Le raisonnement de Keynes se trouva conforté par l’impact économique de l’accroissement des dépenses publiques durant la Seconde Guerre mondiale. Les dépenses militaires massives en Grande-Bretagne et aux Etats-Unis contribuèrent à fortement accélérer la croissance économique. Cela incita les responsables politiques, bien déterminés à ce que la Grande Dépression ne se reproduise pas, à embrasser l’économie keynésienne (et l’idée du multiplicateur) et celle-ci est devenue la pièce centrale de l’ordre économique d’après-guerre.

D’autres économistes poursuivirent là où Keynes s’était arrêté. Alvin Hansen et Paul Samuelson ont proposé des modélisations pour montrer comment une hausse ou une chute des dépenses dans une partie de l’économie se propage au reste de l’économie. Les gouvernements considéraient désormais que la gestion de la demande globale était de leur ressort. Dans les années soixante, la victoire intellectuelle de Keynes semblait totale. Dans un numéro du Time magazine publié en 1965, Milton Friedman déclara, « nous sommes tous keynésiens désormais » (une phrase souvent attribuée à Richard Nixon).

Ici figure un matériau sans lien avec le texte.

Lemma answers_simulate t0 es : forall s l, simulates (t0 + dayMs) s l -> Forall (event_within t0) es -> storeAnswers s es = ledgerAnswers l es.
Proof.
  induction es as [|e es IH]; intros s l Hsim Hes; cbn [storeAnswers ledgerAnswers].
  - by destruct Hsim as [-> _].
  - apply Forall_cons in Hes as [He Hes]. destruct e as [acquired now d0 newId o|now limit skipped|now limit skipped].
    + pose proof (call_simulates t0 s l acquired now d0 newId o Hsim He) as Hc. cbn [perform ledgerPerform].
      destruct (runUsageOperation _ _ _ _ _ _ _ _ _ _) as [[s' out]|er], (applyOnce _ _ _) as [[l' out']|er']; try done.
      * destruct Hc as [-> Hs]. by rewrite (IH s' l' Hs Hes).
      * subst er'. by rewrite (IH s l Hsim Hes).
    + pose proof (retention_simulates _ s l (ExpireResults now limit skipped) Hsim (proj1 He) I) as Hs. cbn [perform ledgerPerform fst] in *. by rewrite (IH _ l Hs Hes).
    + pose proof (retention_simulates _ s l (DeleteExpired now limit skipped) Hsim (proj1 He) I) as Hs. cbn [perform ledgerPerform fst] in *. by rewrite (IH _ l Hs Hes).
Qed.
End Refinement.

(** C7: Within a day, the claims refine a ledger in which every operation id is applied once
    and its answer kept for ever: over any sequence of calls (retries, conflicting
    reuses, calls that find the lock taken, calls that throw) and retention jobs, the
    answers and the domain are the ledger's. *)
Theorem operations_refine_ledger {D P} localeCompare sha256Hex outcomeBytes ttl (es : list (event D P)) t0 d :
  Forall (event_within t0) es ->
  storeAnswers localeCompare sha256Hex outcomeBytes ttl {| os_claims := ∅; os_domain := d |} es =
  ledgerAnswers localeCompare sha256Hex outcomeBytes {| ld_answers := ∅; ld_domain := d |} es.
Proof.
  apply answers_simulate. split; [done|]. intros k. cbn. by rewrite !lookup_empty.
Qed.

(** ** A counter under operation ids *)

Definition emptyBalance : MeteringBalance :=
  {| b_featureKey := "calls"; b_unit := "call"; b_scale := 0; b_granted := Some (js "100"); b_consumed := js "0"; b_held := js "0";
     b_available := Some (js "100"); b_unlimited := false; b_breakdown := []; b_scope := None; b_windowStartAt := None; b_windowEndAt := None |}.
Definition countedOutcome (n : Z) : StoredOutcome :=
  Detailed {| ur_allowed := Some true; ur_reason := Some (js "allowed"); ur_usageEventId := Some (integerText n); ur_recordedAt := None;
    ur_reservationId := None; ur_status := None; ur_expiresAt := None; ur_quantity := None; ur_requestedQuantity := None;
    ur_walletQuantity := None; ur_originalUsageEventId := None; ur_originalRecordedAt := None;
    ur_balance := emptyBalance; ur_deductions := Some [] |}.

Definition consumeInput (quantity : string) : UsageOperationInput :=
  {| oi_billingAccountId := js "acme"; oi_idempotencyKey := js "op-1"; oi_featureKey := Some (js "calls"); oi_quantity := Some (js quantity);
     oi_entityId := None; oi_filters := None; oi_occurredAt := None; oi_metadata := None; oi_expiresInSeconds := None;
     oi_reservationId := None; oi_originalUsageEventId := None; oi_originalRecordedAt := None; oi_actor := None; oi_reason := None |}.

(** The domain counts the mutations; [quantity] is only in the request. *)
Definition countOnce (quantity : string) : Operation Z unit :=
  {| oc_kind := op_consume; oc_input := consumeInput quantity; oc_recoveryVersion := 2;
     oc_prefetch := fun _ => Ok (); oc_customer := fun _ => Ok (); oc_prepare := fun d => Ok d;
     oc_mutation := fun _ d => Ok (d + 1, countedOutcome (d + 1)) |}.

Definition counterStart : OperationStore Z := {| os_claims := ∅; os_domain := 0 |}.
Abbreviation runCounter := (runUsageOperation caselessCompare (fun t => t) (fun _ => 0) None).
Definition counterAfter : OperationStore Z :=
  match runCounter true 0 0 1 (countOnce "3") counterStart with Ok (s, _) => s | Err _ => counterStart end.
Definition retentionEvents : list (event Z unit) :=
  [Call false 1000 1000 7 (countOnce "3"); ExpireResults 2000 10 []; Call true 3000 3000 8 (countOnce "3"); DeleteExpired 4000 10 []].

Lemma counter_first : runCounter true 0 0 1 (countOnce "3") counterStart = Ok (counterAfter, countedOutcome 1).
Proof. vm_compute. reflexivity. Qed.

Lemma counter_fresh scope c : operationScope (countOnce "3") = Ok scope -> os_claims counterStart !! scope = Some c -> identity_expired 0 c = true.
Proof. intros _ H. cbn in H. by rewrite lookup_empty in H. Qed.

Ltac events_before := repeat constructor; unfold dayMs, weekMs; cbn; lia.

Mais le consensus keynésien se fractura dans les années soixante-dix. Sa domination fut érodée par les idées de Friedman lui-même, qui expliqua les cycles d’affaires par la croissance (ou le déclin) de l’offre de monnaie. Le monétariste déclara que de fantaisistes multiplicateurs keynésiens n’étaient pas nécessaires pour garder une économie sur le droit chemin. Selon lui, les gouvernements devaient simplement s’assurer que la croissance de la masse monétaire reste stable.

L’émergence de l’école des "anticipations rationnelles", menée par Robert Lucas, ébranla plus violemment le keynésianisme. Ses partisans, les nouveaux classiques, estimaient que la politique budgétaire serait déjouée par les contribuables. Ces derniers savent que l’emprunt public devra tôt ou tard être remboursé, si bien que tout plan de relance adopté aujourd’hui nécessitera une hausse des impôts demain. Les ménages vont alors épargner le supplément de revenu gagné avec le plan de relance en prévision du supplément d’impôt qu’ils devront payer plus tard. Le multiplicateur des dépenses publiques serait en fait être proche de zéro, comme chaque dollar dépensé en plus par l’Etat est presque entièrement compensé par une hausse d’un dollar de l’épargne privée. Les économistes derrière plusieurs de ces critiques se situaient dans les universités du Midwest, notamment l’université de Chicago. Parce qu’ils étaient souvent situés à proximité des Grands Lacs des Etats-Unis, on les qualifia d’"économistes d’eau douce" (freshwater economists). Ils affirmaient que les modèles macroéconomiques devaient commencer par décrire sous forme d’équations comment les agents rationnels prennent leurs décisions. Les événements des années soixante-dix semblaient confirmer leur critique de Keynes : les gouvernements cherchaient alors à stimuler leurs économies déprimées avec une relance budgétaire et monétaire, mais l’inflation et les taux d’intérêt s’élevèrent, tandis que le chômage restait élevé. Les économistes d’eau douce se déclarèrent victorieux. Dans un article qui fut publié en 1979 et qui s’intitulait "After Keynesian Economics", Robert Lucas et Tom Sargent, qui reçurent par la suite le prix Nobel, écrivirent que les défauts des modèles économiques keynésiens étaient "fatals". Les modèles macroéconomiques keynésiens étaient "d’aucune valeur pour guider la politique économique".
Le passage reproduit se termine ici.